*Source data*:
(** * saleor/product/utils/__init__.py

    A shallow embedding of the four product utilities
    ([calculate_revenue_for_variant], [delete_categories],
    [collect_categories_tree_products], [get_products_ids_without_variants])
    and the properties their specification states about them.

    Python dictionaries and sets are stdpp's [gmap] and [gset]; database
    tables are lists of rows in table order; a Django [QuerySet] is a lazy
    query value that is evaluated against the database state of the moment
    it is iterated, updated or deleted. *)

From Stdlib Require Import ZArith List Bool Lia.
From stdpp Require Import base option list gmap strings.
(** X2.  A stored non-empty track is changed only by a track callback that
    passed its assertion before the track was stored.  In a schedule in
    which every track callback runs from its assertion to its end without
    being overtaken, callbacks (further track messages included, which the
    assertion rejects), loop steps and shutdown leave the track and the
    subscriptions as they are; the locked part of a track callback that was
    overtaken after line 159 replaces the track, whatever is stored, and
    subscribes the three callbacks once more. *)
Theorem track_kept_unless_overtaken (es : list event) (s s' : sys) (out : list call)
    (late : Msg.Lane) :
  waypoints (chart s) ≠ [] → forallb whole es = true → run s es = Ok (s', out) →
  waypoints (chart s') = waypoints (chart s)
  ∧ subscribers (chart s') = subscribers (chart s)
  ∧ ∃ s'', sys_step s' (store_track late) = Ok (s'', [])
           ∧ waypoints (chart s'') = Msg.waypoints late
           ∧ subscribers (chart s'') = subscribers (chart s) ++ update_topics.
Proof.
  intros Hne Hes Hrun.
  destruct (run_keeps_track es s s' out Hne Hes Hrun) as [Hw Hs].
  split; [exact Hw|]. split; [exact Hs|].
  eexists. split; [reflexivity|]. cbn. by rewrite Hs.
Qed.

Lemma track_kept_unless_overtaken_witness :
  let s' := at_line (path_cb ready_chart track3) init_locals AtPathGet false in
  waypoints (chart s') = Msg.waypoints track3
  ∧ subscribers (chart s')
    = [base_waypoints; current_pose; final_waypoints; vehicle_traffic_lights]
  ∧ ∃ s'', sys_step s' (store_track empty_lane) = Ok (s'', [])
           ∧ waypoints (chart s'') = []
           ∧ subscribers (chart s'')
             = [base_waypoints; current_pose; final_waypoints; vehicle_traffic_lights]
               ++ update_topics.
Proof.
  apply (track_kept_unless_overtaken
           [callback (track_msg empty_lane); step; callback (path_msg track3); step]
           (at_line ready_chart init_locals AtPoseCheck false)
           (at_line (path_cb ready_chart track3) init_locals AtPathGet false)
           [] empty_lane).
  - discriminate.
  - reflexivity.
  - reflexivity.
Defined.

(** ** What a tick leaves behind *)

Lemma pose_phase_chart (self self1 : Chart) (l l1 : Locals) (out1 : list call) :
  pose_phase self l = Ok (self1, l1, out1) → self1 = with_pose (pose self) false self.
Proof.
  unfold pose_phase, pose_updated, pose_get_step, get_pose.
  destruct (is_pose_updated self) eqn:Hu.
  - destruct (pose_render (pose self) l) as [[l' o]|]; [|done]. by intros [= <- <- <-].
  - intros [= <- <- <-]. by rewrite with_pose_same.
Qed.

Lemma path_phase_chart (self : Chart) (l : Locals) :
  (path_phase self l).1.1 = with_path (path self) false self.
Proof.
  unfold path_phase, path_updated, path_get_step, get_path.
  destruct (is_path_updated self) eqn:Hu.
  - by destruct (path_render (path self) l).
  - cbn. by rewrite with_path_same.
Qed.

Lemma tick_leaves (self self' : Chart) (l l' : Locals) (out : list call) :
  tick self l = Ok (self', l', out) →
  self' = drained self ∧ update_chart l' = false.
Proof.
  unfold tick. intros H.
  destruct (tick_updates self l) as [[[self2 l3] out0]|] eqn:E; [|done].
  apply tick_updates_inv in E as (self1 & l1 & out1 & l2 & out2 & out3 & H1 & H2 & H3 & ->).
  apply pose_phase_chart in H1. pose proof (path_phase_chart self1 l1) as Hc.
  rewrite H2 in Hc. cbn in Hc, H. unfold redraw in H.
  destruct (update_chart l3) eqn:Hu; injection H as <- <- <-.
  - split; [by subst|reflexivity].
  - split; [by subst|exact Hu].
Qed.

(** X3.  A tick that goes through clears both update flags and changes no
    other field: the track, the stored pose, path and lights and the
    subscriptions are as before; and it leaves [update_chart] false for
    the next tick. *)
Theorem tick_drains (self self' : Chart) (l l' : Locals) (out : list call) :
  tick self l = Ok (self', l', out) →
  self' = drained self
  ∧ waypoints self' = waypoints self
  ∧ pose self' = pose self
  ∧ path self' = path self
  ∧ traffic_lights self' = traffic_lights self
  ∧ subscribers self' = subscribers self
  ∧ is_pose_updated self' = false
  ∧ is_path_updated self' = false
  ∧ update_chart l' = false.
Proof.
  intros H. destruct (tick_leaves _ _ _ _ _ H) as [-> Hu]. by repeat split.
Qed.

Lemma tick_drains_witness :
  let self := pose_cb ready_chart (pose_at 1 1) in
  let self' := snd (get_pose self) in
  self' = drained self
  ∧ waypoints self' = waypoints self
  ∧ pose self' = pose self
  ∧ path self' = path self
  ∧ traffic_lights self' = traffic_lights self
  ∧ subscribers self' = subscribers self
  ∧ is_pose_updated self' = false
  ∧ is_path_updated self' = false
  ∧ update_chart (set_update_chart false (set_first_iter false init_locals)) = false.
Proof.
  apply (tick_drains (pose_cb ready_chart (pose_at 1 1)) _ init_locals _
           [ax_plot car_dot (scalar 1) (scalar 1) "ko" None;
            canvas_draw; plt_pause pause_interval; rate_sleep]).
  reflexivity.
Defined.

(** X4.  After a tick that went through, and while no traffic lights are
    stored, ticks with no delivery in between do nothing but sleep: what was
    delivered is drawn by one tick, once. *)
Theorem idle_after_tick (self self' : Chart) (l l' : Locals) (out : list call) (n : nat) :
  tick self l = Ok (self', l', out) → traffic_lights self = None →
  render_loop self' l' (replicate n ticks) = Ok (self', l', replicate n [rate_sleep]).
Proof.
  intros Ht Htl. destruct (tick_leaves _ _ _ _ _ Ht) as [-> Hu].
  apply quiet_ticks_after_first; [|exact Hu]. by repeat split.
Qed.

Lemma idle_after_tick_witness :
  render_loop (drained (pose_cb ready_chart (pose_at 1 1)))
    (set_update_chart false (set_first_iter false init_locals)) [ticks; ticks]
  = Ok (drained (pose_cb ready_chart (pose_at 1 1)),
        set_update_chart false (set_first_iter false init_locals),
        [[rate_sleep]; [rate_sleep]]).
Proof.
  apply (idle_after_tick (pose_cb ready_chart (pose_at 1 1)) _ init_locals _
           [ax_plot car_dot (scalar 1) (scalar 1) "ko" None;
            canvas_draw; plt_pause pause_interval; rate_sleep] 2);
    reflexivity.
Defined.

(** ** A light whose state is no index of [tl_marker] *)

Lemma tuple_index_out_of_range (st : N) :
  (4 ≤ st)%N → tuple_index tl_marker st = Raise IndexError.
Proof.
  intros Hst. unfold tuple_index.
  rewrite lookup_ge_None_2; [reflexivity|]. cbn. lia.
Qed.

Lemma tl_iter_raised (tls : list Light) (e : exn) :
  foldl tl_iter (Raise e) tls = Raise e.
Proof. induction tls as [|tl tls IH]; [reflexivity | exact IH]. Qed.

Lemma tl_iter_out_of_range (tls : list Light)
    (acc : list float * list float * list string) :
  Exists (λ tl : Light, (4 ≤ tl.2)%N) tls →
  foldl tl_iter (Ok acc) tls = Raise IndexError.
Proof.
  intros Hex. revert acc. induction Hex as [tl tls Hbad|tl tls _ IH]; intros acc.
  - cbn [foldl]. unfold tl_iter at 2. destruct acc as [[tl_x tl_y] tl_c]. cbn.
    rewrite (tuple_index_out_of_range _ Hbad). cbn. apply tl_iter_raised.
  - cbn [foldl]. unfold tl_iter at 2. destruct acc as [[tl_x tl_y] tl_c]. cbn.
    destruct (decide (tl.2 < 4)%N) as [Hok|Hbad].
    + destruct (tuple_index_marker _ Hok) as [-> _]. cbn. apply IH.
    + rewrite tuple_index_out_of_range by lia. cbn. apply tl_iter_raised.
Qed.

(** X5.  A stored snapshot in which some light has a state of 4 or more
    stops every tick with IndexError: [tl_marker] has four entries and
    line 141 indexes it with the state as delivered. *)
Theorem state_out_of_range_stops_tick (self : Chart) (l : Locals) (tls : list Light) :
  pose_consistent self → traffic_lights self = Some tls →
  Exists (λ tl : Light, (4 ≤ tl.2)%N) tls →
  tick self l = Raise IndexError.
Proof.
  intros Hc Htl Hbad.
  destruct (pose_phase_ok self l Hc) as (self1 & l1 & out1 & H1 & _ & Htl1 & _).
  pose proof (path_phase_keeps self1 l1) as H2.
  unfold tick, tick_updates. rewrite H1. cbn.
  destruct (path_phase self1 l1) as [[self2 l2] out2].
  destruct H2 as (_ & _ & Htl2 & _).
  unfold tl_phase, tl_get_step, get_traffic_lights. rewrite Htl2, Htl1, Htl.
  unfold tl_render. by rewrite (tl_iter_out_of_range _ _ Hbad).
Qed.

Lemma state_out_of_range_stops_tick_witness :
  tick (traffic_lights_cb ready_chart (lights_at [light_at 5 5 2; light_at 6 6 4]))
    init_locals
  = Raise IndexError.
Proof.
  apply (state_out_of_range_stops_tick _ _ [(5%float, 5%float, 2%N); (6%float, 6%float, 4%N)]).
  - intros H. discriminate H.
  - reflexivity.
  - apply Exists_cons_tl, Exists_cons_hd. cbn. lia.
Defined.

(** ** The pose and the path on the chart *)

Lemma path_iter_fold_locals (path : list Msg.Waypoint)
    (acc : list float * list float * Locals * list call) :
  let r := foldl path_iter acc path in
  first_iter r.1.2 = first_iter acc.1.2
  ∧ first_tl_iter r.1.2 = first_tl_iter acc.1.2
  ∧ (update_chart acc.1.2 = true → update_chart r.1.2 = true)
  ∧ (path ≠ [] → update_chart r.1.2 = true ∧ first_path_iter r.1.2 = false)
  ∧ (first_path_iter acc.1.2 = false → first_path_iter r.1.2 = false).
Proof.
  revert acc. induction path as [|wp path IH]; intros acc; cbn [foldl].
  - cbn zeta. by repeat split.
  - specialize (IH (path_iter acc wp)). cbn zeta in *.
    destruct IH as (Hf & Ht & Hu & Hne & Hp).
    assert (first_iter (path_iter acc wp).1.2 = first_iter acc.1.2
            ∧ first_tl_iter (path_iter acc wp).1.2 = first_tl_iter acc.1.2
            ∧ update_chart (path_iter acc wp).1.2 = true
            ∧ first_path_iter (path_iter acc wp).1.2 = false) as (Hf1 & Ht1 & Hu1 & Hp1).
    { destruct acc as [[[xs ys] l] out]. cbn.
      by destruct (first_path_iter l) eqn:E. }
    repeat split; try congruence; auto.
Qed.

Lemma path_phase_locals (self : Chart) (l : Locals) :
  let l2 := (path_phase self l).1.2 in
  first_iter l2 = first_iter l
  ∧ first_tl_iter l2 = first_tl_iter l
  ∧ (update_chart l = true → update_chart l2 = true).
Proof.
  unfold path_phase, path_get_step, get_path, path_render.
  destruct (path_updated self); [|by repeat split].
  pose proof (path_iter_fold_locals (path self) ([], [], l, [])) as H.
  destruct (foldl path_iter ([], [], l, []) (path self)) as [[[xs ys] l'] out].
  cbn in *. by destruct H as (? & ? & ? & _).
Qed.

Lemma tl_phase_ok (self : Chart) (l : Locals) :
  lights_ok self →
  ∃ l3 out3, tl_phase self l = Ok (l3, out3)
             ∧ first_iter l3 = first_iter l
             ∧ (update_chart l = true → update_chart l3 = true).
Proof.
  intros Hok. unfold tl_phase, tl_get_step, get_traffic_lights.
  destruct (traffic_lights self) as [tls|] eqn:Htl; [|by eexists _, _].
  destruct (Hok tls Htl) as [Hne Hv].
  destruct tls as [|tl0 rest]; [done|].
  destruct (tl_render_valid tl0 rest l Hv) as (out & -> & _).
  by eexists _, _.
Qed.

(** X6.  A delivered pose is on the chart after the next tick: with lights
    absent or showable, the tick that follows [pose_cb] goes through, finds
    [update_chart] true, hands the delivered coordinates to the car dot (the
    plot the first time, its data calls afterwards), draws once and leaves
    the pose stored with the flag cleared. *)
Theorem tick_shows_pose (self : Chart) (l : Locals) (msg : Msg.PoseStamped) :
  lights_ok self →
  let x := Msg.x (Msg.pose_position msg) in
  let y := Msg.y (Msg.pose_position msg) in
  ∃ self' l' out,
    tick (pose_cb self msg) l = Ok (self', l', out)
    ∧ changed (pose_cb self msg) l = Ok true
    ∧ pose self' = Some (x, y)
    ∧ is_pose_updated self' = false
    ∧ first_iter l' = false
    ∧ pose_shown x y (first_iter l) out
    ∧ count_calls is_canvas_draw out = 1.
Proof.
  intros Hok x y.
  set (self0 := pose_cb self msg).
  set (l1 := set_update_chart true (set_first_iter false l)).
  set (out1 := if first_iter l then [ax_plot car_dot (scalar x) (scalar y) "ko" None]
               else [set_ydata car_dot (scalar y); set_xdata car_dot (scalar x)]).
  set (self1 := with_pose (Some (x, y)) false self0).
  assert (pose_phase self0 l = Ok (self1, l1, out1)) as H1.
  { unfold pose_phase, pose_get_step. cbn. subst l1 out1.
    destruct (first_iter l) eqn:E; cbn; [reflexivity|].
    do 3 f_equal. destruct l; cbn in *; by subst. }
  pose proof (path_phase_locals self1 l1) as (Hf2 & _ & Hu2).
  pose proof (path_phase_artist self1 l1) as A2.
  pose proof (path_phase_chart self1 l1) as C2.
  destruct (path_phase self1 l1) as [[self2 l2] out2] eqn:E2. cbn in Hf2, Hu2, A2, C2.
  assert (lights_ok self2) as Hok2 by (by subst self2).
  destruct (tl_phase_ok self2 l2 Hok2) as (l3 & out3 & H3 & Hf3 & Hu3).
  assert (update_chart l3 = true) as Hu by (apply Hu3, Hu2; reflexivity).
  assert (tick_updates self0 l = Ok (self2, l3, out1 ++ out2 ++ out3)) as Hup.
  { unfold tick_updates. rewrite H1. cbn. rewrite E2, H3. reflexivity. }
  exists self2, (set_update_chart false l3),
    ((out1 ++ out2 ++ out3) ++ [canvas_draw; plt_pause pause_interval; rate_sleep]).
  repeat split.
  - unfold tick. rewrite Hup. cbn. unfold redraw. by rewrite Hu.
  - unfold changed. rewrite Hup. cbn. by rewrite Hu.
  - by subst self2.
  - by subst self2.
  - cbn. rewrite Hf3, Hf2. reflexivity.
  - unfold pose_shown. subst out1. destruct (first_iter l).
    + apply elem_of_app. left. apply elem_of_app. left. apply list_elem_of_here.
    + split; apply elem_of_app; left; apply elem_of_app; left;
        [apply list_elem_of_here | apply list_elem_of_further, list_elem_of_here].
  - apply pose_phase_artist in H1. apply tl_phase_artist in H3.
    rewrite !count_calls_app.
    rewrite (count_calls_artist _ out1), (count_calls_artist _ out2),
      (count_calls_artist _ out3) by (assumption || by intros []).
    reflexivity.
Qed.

*Your assignment*:
Which lines above run from the one containing "assert (pose_phase self0" down to the one containing "rewrite (count_calls_artist _"? Repeat exactly those, both ends included, and nothing else.

*Task response*:
  assert (pose_phase self0 l = Ok (self1, l1, out1)) as H1.
  { unfold pose_phase, pose_get_step. cbn. subst l1 out1.
    destruct (first_iter l) eqn:E; cbn; [reflexivity|].
    do 3 f_equal. destruct l; cbn in *; by subst. }
  pose proof (path_phase_locals self1 l1) as (Hf2 & _ & Hu2).
  pose proof (path_phase_artist self1 l1) as A2.
  pose proof (path_phase_chart self1 l1) as C2.
  destruct (path_phase self1 l1) as [[self2 l2] out2] eqn:E2. cbn in Hf2, Hu2, A2, C2.
  assert (lights_ok self2) as Hok2 by (by subst self2).
  destruct (tl_phase_ok self2 l2 Hok2) as (l3 & out3 & H3 & Hf3 & Hu3).
  assert (update_chart l3 = true) as Hu by (apply Hu3, Hu2; reflexivity).
  assert (tick_updates self0 l = Ok (self2, l3, out1 ++ out2 ++ out3)) as Hup.
  { unfold tick_updates. rewrite H1. cbn. rewrite E2, H3. reflexivity. }
  exists self2, (set_update_chart false l3),
    ((out1 ++ out2 ++ out3) ++ [canvas_draw; plt_pause pause_interval; rate_sleep]).
  repeat split.
  - unfold tick. rewrite Hup. cbn. unfold redraw. by rewrite Hu.
  - unfold changed. rewrite Hup. cbn. by rewrite Hu.
  - by subst self2.
  - by subst self2.
  - cbn. rewrite Hf3, Hf2. reflexivity.
  - unfold pose_shown. subst out1. destruct (first_iter l).
    + apply elem_of_app. left. apply elem_of_app. left. apply list_elem_of_here.
    + split; apply elem_of_app; left; apply elem_of_app; left;
        [apply list_elem_of_here | apply list_elem_of_further, list_elem_of_here].
  - apply pose_phase_artist in H1. apply tl_phase_artist in H3.
    rewrite !count_calls_app.
    rewrite (count_calls_artist _ out1), (count_calls_artist _ out2),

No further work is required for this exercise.